Wow. Okay, let me just say, that ANYTHING is possible through Christ who strengthens me. I want that to be the leading theme in this post because it is so undeniably true.
I'm going to tell y'all what I've been doing these last few months and where I was a year ago. A year ago . . . I felt trapped in anxiety. Really trapped. I'd done all the research, I'd had some therapy sessions that just seemed to be turning redundant. I'd gone to the doctors, I'd taken the nutritionalist route, I'd read different methods to getting over anxiety. Meanwhile, I was dealing with the physical symptoms and I have them listed, DP being one of the most prominent symptoms and lasting 24/7. Going in public freaked me out. I raced out of stores. I ran out of them a handful of times.
Now I'm going to tell you what I've done now.

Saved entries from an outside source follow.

Lemma Clip_onresult_well_formed (r : Render) (ev : SpeechRecognitionEvent)
    (w : Clip.World) :
  Clip_adds well_formed w (Clip.onresult r ev w).
Proof.
  unfold Clip.onresult.
  set (w1 := if truthy _ then _ else w).
  assert (H1 : Clip_adds well_formed w w1) by (subst w1; clip_adds).
  eapply Clip_adds_trans; [exact H1|].
  destruct (truthy (finalText ev) && conversationMode r); [|apply Clip_adds_refl].
  eapply Clip_adds_trans; [apply Clip_handleSendMessage_well_formed|]. clip_adds.
Qed.

Lemma Clip_fire_well_formed (r : Render) (cb : Clip.Timer) (w : Clip.World) :
  Clip_adds well_formed w (Clip.fire r cb w).
Proof.
  destruct cb; cbn [Clip.fire]; unfold Clip.start; try clip_adds.
  destruct (truthy _ && conversationMode r); [|apply Clip_adds_refl].
  eapply Clip_adds_trans; [apply Clip_handleSendMessage_well_formed|]. clip_adds.
Qed.

Lemma Clip_input_well_formed (r0 : Render) (w : Clip.World) (i : ClipInput) :
  Clip_adds well_formed w (Clip_input r0 w i).
Proof.
  destruct i as [e | r c].
  - destruct e;
      try solve [apply Clip_input_adds; apply well_formed_unless_submission; by_footprint];
      cbn [Clip_input Clip.step].
    + apply Clip_onresult_well_formed.
    + destruct (Clip.take_timer handle (Clip.timers w)) as [[cb rest]|];
        [|apply Clip_adds_refl].
      eapply Clip_adds_trans; [|apply Clip_fire_well_formed]. clip_adds.
  - destruct c;
      try solve [apply Clip_input_adds; apply well_formed_unless_submission; by_footprint];
      cbn [Clip_input Clip_command].
    + apply Clip_handleSendMessage_well_formed.
    + unfold Clip.send_button_onClick. destruct (Clip.send_button_disabled r);
        [apply Clip_adds_refl | apply Clip_handleSendMessage_well_formed].
Qed.

(** X10: no handler of the audio-clip version ever emits a user_message
    without a session id or with a blank text, through every sequence of
    events and commands, in whatever renders. *)
Theorem Clip_every_submission_has_session_and_text (r0 : Render) (w : Clip.World)
    (l : list ClipInput) :
  exists acts,
    Clip.trace (Clip_inputs r0 w l) = Clip.trace w ++ acts
    /\ forall sock sid message,
         In (emit_user_message sock sid message) acts ->
         sid <> "" /\ trim message <> "".
Proof.
  destruct (Clip_inputs_adds well_formed (fun _ => true) r0) with (l := l) (w := w)
    as (acts & E & F).
  - intros w' i _. apply Clip_input_well_formed.
  - clear. induction l; [reflexivity | assumption].
  - exists acts. split; [exact E|]. intros sock sid message Hin.
    rewrite forallb_forall in F. specialize (F _ Hin). cbn [well_formed] in F.
    apply andb_true_iff in F as [Hs Ht].
    split; intros Heq; rewrite Heq in *; discriminate.
Qed.

(** ** The timer of the end of speech *)

Lemma Clip_take_timer_none (h : nat) (l : list (nat * (nat * Clip.Timer))) :
  forallb (fun t => Nat.ltb (fst t) h) l = true ->
  Clip.take_timer h l = None.
Proof.
  induction l as [|[h' [ms cb]] l IH]; intros H; [reflexivity|].
  cbn [forallb fst] in H. apply andb_true_iff in H as [Hh H].
  cbn [Clip.take_timer]. apply Nat.ltb_lt in Hh.
  destruct (Nat.eqb_spec h' h) as [->|_]; [lia|].
  rewrite (IH H). reflexivity.
Qed.

Lemma Clip_take_timer_last (h ms : nat) (cb : Clip.Timer)
    (l : list (nat * (nat * Clip.Timer))) :
  forallb (fun t => Nat.ltb (fst t) h) l = true ->
  Clip.take_timer h (l ++ [(h, (ms, cb))]) = Some (cb, l).
Proof.
  induction l as [|[h' [ms' cb']] l IH]; intros H.
  - cbn. rewrite Nat.eqb_refl. reflexivity.
  - cbn [forallb fst] in H. apply andb_true_iff in H as [Hh H].
    cbn [app Clip.take_timer]. apply Nat.ltb_lt in Hh.
    destruct (Nat.eqb_spec h' h) as [->|_]; [lia|].
    rewrite (IH H). reflexivity.
Qed.

(** X11: in the audio-clip version the start of speech cancels the send
    that the end of speech had scheduled.  After onspeechend and then
    onspeechstart the 500 ms timer is no longer pending, the timers pending
    before are untouched, the transcript buffer is empty, nothing was
    submitted, and the handle of the cancelled timer fires nothing, in any
    render. *)
Theorem Clip_speechstart_cancels_pending_send (r r' : Render) (w : Clip.World) :
  Clip_handles_fresh w ->
  Clip.timers (Clip.run r w [Clip.speechend; Clip.speechstart]) = Clip.timers w
  /\ Clip.lastTranscriptRef (Clip.run r w [Clip.speechend; Clip.speechstart]) = ""
  /\ submissions (Clip.trace (Clip.run r w [Clip.speechend; Clip.speechstart]))
     = submissions (Clip.trace w)
  /\ Clip.step r' (Clip.run r w [Clip.speechend; Clip.speechstart])
       (Clip.timeout (Clip.nextTimer w))
     = Clip.run r w [Clip.speechend; Clip.speechstart].
Proof.
  intros Hf. unfold Clip_handles_fresh in Hf.
  unfold Clip.run. cbn [fold_left Clip.step].
  unfold Clip.onspeechstart, Clip.onspeechend, Clip.setTimeout, Clip.clearTimeout.
  clip_red. rewrite (Clip_take_timer_last _ 500 Clip.silence_send _ Hf). clip_red.
  rewrite !submissions_app. cbn [submissions]. rewrite !app_nil_r.
  repeat split; try reflexivity.
  cbn [Clip.step]. clip_red. rewrite (Clip_take_timer_none _ _ Hf). reflexivity.
Qed.

Lemma Clip_speechstart_cancels_pending_send_witness :
  Clip_handles_fresh clip_joined
  /\ Clip.timers (Clip.run (render_on "") clip_joined [Clip.speechend; Clip.speechstart])
     = Clip.timers clip_joined
  /\ Clip.lastTranscriptRef
       (Clip.run (render_on "") clip_joined [Clip.speechend; Clip.speechstart]) = ""
  /\ submissions
       (Clip.trace (Clip.run (render_on "") clip_joined [Clip.speechend; Clip.speechstart]))
     = submissions (Clip.trace clip_joined)
  /\ Clip.step (render_on "")
       (Clip.run (render_on "") clip_joined [Clip.speechend; Clip.speechstart])
       (Clip.timeout (Clip.nextTimer clip_joined))
     = Clip.run (render_on "") clip_joined [Clip.speechend; Clip.speechstart].
Proof.
  assert (H : Clip_handles_fresh clip_joined) by (vm_compute; reflexivity).
  split; [exact H|].
  exact (Clip_speechstart_cancels_pending_send (render_on "") (render_on "") clip_joined H).
Defined.

(** ** The loop of [onresult] *)

Lemma collect_spec (rs : list SpeechResult) :
  forall i f,
  collect rs i f
  = ((i ++ String.concat "" (map transcript (filter (fun r => negb (isFinal r)) rs)))%string,
     (f ++ String.concat "" (map transcript (filter isFinal rs)))%string).
Proof.
  induction rs as [|x rs IH]; intros i f.
  - cbn. now rewrite !append_empty_r.
  - cbn [collect filter]. destruct (isFinal x); cbn [negb map]; rewrite IH;
      rewrite ?concat_empty_cons, ?append_assoc; reflexivity.
Qed.

(** X12: the loop of onresult, in both versions.  The final text of a
    result event is the transcripts of its final results from resultIndex
    on, joined in order, and the interim text is that of its interim
    results; the results before resultIndex are not read, and a final
    result never contributes to the interim text nor an interim one to the
    final text. *)
Theorem onresult_splits_final_and_interim (e : SpeechRecognitionEvent) :
  finalText e = final_transcripts e
  /\ interimText e = interim_transcripts e.
Proof.
  unfold finalText, interimText, transcripts, final_transcripts, interim_transcripts.
  rewrite collect_spec. cbn [fst snd append]. split; reflexivity.
Qed.

(** ** The session data of a document *)

Lemma rerender_single (r : Render) (u : Update) :
  rerender r [set_state u] = update r u.
Proof. reflexivity. Qed.

Lemma existsb_last_eqb (d : SessionDataType) (ms : list Message) (m : Message) :
  text m = initialMessage d ->
  existsb (fun msg => String.eqb (text msg) (initialMessage d)) (ms ++ [m]) = true.
Proof.
  intros H. rewrite existsb_app. cbn [existsb]. rewrite H, String.eqb_refl.
  now rewrite orb_true_r.
Qed.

I have taken my driver's test. I've gotten my permit. I'm learning to drive. I'm not rushing in and out of stores as much and I actually TAKE MY TIME. My focus is better. I'm able to calm myself down easier. Few weeks ago I had some old symptoms and this time I tried to just let them be . . . and they're gone. I took my GED, not knowing I'd be put in a room without my phone, in a place I've never been, for six hours. That I'd have to wait in a campus I didn't know for my mom with a headache another 45 minutes after. That, by the grace of God, I passed it. And really . . . not much anxiety. There was some. My gosh, there was definitely some, but I still did it. And now? I WANT to leave my house. I like going into places. Sure, there are times when I don't, but those times don't bring me down, because I know they aren't lasting.
So wherever you are, however bad anxiety is making you feel, however trapped, I want you to know that there IS hope. The first step is the hardest, but it DOES get easier. Maybe it'll take time. Maybe six months. Maybe more. But it's worth it. So don't give up. Don't accept anything less, because you were destined to be free.